Commit 2a76760
Fix race condition between chunk release and download error handling (#1407)
## Description
Fixes #1367 — Race condition between `CHUNK_RELEASED` and
`DOWNLOAD_FAILED` causes invalid state transition warnings during Arrow
Cloud Fetch operations.
### Root Cause
When chunk download threads are running in parallel and their
connections are cut off by `IdleConnectionEvictor` (due to no
socket-level data movement caused by extreme resource pressure in
low-resource environments), the downloads fail. When the consumer
reaches a failed chunk, `rs.next()` throws a `DatabricksSQLException`.

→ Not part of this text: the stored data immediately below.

(** The pairs of values that hold [size] bytes. *)
Definition pairs (w size : nat) : nat := (ceilBytesToEvenValues w size / 2)%nat.

Lemma ceil_even w size : (ceilBytesToEvenValues w size = 2 * pairs w size)%nat.
Proof.
  unfold pairs, ceilBytesToEvenValues. set (c := ((size + w - 1) / w)%nat).
  pose proof (Nat.div_mod_eq c 2). pose proof (Nat.mod_upper_bound c 2 ltac:(lia)).
  destruct (Nat.eqb_spec (c mod 2) 0); [lia|]. replace (S c) with ((c / 2 + 1) * 2)%nat by lia.
  rewrite Nat.div_mul; lia.
Qed.

Lemma ceil_bounds w size :
  (0 < w)%nat -> (size <= ceilBytesToEvenValues w size * w)%nat /\
    (size < CHUNK_SIZE * w -> ceilBytesToEvenValues w size <= CHUNK_SIZE)%nat.
Proof.
  intros Hw. unfold ceilBytesToEvenValues, CHUNK_SIZE. set (c := ((size + w - 1) / w)%nat).
  pose proof (Nat.div_mod_eq (size + w - 1) w) as E. pose proof (Nat.mod_upper_bound (size + w - 1) w ltac:(lia)).
  fold c in E. pose proof (Nat.div_mod_eq c 2). pose proof (Nat.mod_upper_bound c 2 ltac:(lia)).
  assert (Hc : (size < 64 * w -> c <= 64)%nat).
  { intros Hs. apply Nat.nlt_ge. intros Hlt. pose proof (Nat.mul_le_mono_l 65 c w Hlt). lia. }
  rewrite (Nat.mul_comm _ w). destruct (Nat.eqb_spec (c mod 2) 0); (split; [lia|]); intros Hs; specialize (Hc Hs); lia.
Qed.

Lemma pairs_step w size :
  (0 < w)%nat -> (CHUNK_SIZE * w <= size)%nat -> (pairs w size = 32 + pairs w (size - CHUNK_SIZE * w))%nat.
Proof.
  intros Hw Hs. set (size' := (size - CHUNK_SIZE * w)%nat). assert (E : size = (size' + CHUNK_SIZE * w)%nat) by lia.
  enough (ceilBytesToEvenValues w size = 64 + ceilBytesToEvenValues w size')%nat by (rewrite !ceil_even in *; lia).
  rewrite E. unfold ceilBytesToEvenValues, CHUNK_SIZE. replace (size' + 64 * w + w - 1)%nat with (size' + w - 1 + 64 * w)%nat by lia.
  rewrite Nat.div_add by lia. set (c := ((size' + w - 1) / w)%nat).
  replace (c + 64)%nat with (c + 32 * 2)%nat by lia. rewrite Nat.Div0.mod_add. destruct (_ =? 0)%nat; lia.
Qed.

Lemma chunk_even w size : chunk_count w size = (2 * (chunk_count w size / 2))%nat.
Proof.
  unfold chunk_count. destruct (_ <? _)%nat; [|done]. rewrite ceil_even, Nat.mul_comm, Nat.div_mul by lia. lia.
Qed.

Lemma importChunk_spec w data :
  (0 < w)%nat -> is_bytes data ->
  let count := chunk_count w (length data) in
  length (importChunk w data) = count /\ is_values w (importChunk w data) /\
  take (Nat.min (length data) (count * w)) (store_values w (importChunk w data)) = take (CHUNK_SIZE * w) data.
Proof.
  intros Hw Hb. unfold chunk_count, importChunk. destruct (ceil_bounds w (length data) Hw) as [H1 H2].
  destruct (Nat.ltb_spec (length data) (CHUNK_SIZE * w)), (Nat.leb_spec (CHUNK_SIZE * w) (length data)); try lia;
    cbv zeta; rewrite length_load_values; (split; [done|]).
  - specialize (H2 ltac:(done)). set (count := ceilBytesToEvenValues w (length data)) in *.
    set (padded := data ++ _). assert (Hpad : is_bytes padded) by (apply is_bytes_app; auto with bytesdb).
    assert (Hlen : (w * count <= length padded)%nat) by (unfold padded; simpl_len; nia).
    split; [by apply load_values_range|]. rewrite store_load_values, take_take by done.
    unfold padded. rewrite take_app_le, !take_ge by lia. done.
  - split; [apply load_values_range; [done|lia]|].
    rewrite store_load_values, take_take by (done || lia). f_equal. lia.
Qed.

(** What a chunk leaves to the next ones. *)
Lemma chunk_rest w size :
  (0 < w)%nat ->
  (size - chunk_count w size * w = size - CHUNK_SIZE * w)%nat /\
  (pairs w size = chunk_count w size / 2 + pairs w (size - CHUNK_SIZE * w))%nat.
Proof.
  intros Hw. destruct (ceil_bounds w size Hw) as [H1 H2]. unfold chunk_count.
  destruct (Nat.ltb_spec size (CHUNK_SIZE * w)) as [Hs|Hs]; [|split; [done|by apply pairs_step]].
  replace (size - CHUNK_SIZE * w)%nat with 0%nat by lia. split; [lia|].
  assert (E : pairs w 0 = 0%nat).
  { unfold pairs, ceilBytesToEvenValues. by rewrite (Nat.div_small (0 + w - 1) w) by lia. }
  rewrite E. unfold pairs. lia.
Qed.

(** ** The loops *)

Lemma encode_loop_spec fuel w op room data :
  is_width w -> op_ok w op -> is_bytes data -> (length data <= fuel)%nat ->
  (pairs w (length data) * (1 + 2 * w) <= room)%nat ->
  exists out, encode_loop fuel w op room data = Ok out /\ (length out <= pairs w (length data) * (1 + 2 * w))%nat.
Proof.
  intros Hw. assert (Hw0 : (0 < w)%nat) by (destruct Hw; lia).
  revert op room data. induction fuel as [|fuel IH]; intros op room [|b data'] Hop Hb Hf Hr; cbn [length] in Hf; try lia;
    [by exists []; split; [|apply Nat.le_0_l]..|]. cbn [encode_loop].
  set (data := b :: data') in *. destruct (importChunk_spec w data Hw0 Hb) as (Hlen & Hvals & _).
  destruct (chunk_rest w (length data) Hw0) as [_ Hpairs]. rewrite chunk_even in Hlen.
  set (n := (chunk_count w (length data) / 2)%nat) in *.
  destruct (encodeChunk_spec w op room n (importChunk w data)) as (out & op' & Hc & Hout); [done..|nia|].
  rewrite Hc. cbn [rbind]. destruct (decodeChunk_encodeChunk w op op' room n _ out [] Hw Hop Hvals Hlen Hc) as (_ & Hop' & _).
  assert (Hd : length (drop (CHUNK_SIZE * w) data) = (length data - CHUNK_SIZE * w)%nat) by apply length_drop.
  destruct (IH op' (room - length out)%nat (drop (CHUNK_SIZE * w) data)) as (rest & -> & Hrest);
    [done|auto with bytesdb|unfold CHUNK_SIZE in *; rewrite Hd; unfold data; cbn [length]; lia|rewrite Hd; nia|].
  eexists. split; [reflexivity|]. rewrite Hd in Hrest. rewrite length_app. nia.
Qed.

Lemma decode_encode_loop fuel w op room data out dest rest :
  is_width w -> op_ok w op -> is_bytes data -> encode_loop fuel w op room data = Ok out ->
  length dest = length data ->
  is_bytes out /\ decode_loop fuel w op (out ++ rest) (length data) dest = Ok data.
Proof.
  intros Hw. assert (Hw0 : (0 < w)%nat) by (destruct Hw; lia).
  revert op room data out dest. induction fuel as [|fuel IH]; intros op room [|b data'] out dest Hop Hb H Hd;
    try discriminate H; [by injection H as <-; destruct dest; [split; [constructor|]|]..|].
  cbn [encode_loop] in H. set (data := b :: data') in *.
  destruct (importChunk_spec w data Hw0 Hb) as (Hlen & Hvals & Hstore). destruct (chunk_rest w (length data) Hw0) as [Hleft _].
  apply rbind_Ok in H as ([out1 op1] & Hchunk & H). apply rbind_Ok in H as (out2 & Hloop & H). apply Ok_inj in H as <-.
  pose proof (chunk_even w (length data)) as Heven. rewrite Heven in Hlen.
  destruct (decodeChunk_encodeChunk _ _ _ _ _ _ _ (out2 ++ rest) Hw Hop Hvals Hlen Hchunk) as (Hb1 & Hop1 & Hback).
  rewrite <- Heven in Hback.
  destruct (IH op1 _ _ _ (drop (Nat.min (length dest) (chunk_count w (length data) * w)) dest) Hop1
    (is_bytes_drop _ _ Hb) Hloop) as (Hb2 & Hrest); [rewrite !length_drop; lia|].
  split; [by apply is_bytes_app|]. change (length data) with (S (length data')) at 1. cbn [decode_loop].
  change (S (length data')) with (length data). fold (chunk_count w (length data)).
  rewrite <- app_assoc, Hback. cbn [rbind]. rewrite Hleft, <- length_drop, Hrest. cbn [rbind].
  rewrite Hd, Hstore, take_drop. done.
Qed.

(** ** Corrupted data *)

Lemma decodePair_error w op bs : decodePair w op bs <> Throw OUT_OF_BOUNDS_ACCESS.
Proof.
  unfold decodePair. destruct bs as [|front rest]; [done|]. destruct (_ || _); [done|].
  set (t1 := tail_size _ _). set (t2 := tail_size _ _). destruct (_ <=? _); [done|].
  destruct (Nat.ltb_spec (length (front :: rest)) (1 + t1 + t2)); [done|].
  rewrite !slice_inside by lia. cbn [rbind]. by destruct (decompressValue _ _ _ _) as [? ?], (decompressValue _ _ _ _) as [? ?].
Qed.

Lemma decodeChunk_safe w op n values :
  decodeChunk w op (2 * n) values <> Throw OUT_OF_BOUNDS_ACCESS /\
  forall sequence op' rest, decodeChunk w op (2 * n) values = Ok (sequence, op', rest) -> length sequence = (2 * n)%nat.
Proof.
  revert op values. induction n as [|n IH]; intros op values; [by split; [|intros ? ? ? [= <- _ _]]|].
  replace (2 * S n)%nat with (S (S (2 * n))) by lia. cbn [decodeChunk].
  pose proof (decodePair_error w op values) as Hp. destruct (decodePair w op values) as [[[[v1 v2] op1] rest1]|e]; cbn [rbind].
  - destruct (IH op1 rest1) as [H1 H2]. destruct (decodeChunk w op1 (2 * n) rest1) as [[[seq op2] rest2]|e]; cbn [rbind].
    + split; [done|]. intros ? ? ? [= <- _ _]. cbn [length]. by rewrite (H2 _ _ _ eq_refl).
    + split; [congruence|done].
  - split; [congruence|done].
Qed.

This can trigger `rs.close()` — either explicitly by the user's error
handling code, implicitly by try-with-resources, or automatically by
frameworks that close resources on error. Additionally, `rs.close()` can
also be called independently by the user before consuming all data.
In either case, `doClose()` calls `shutdownNow()` on the download thread
pool and releases all chunks to `CHUNK_RELEASED`. But `shutdownNow()`
only sends an interrupt signal — it doesn't wait for threads to stop.
Download threads that are still processing their errors may try to set
`DOWNLOAD_FAILED` after their chunks have already been released. The
transition `CHUNK_RELEASED → DOWNLOAD_FAILED` is invalid in the chunk
lifecycle state machine, causing the error/warning.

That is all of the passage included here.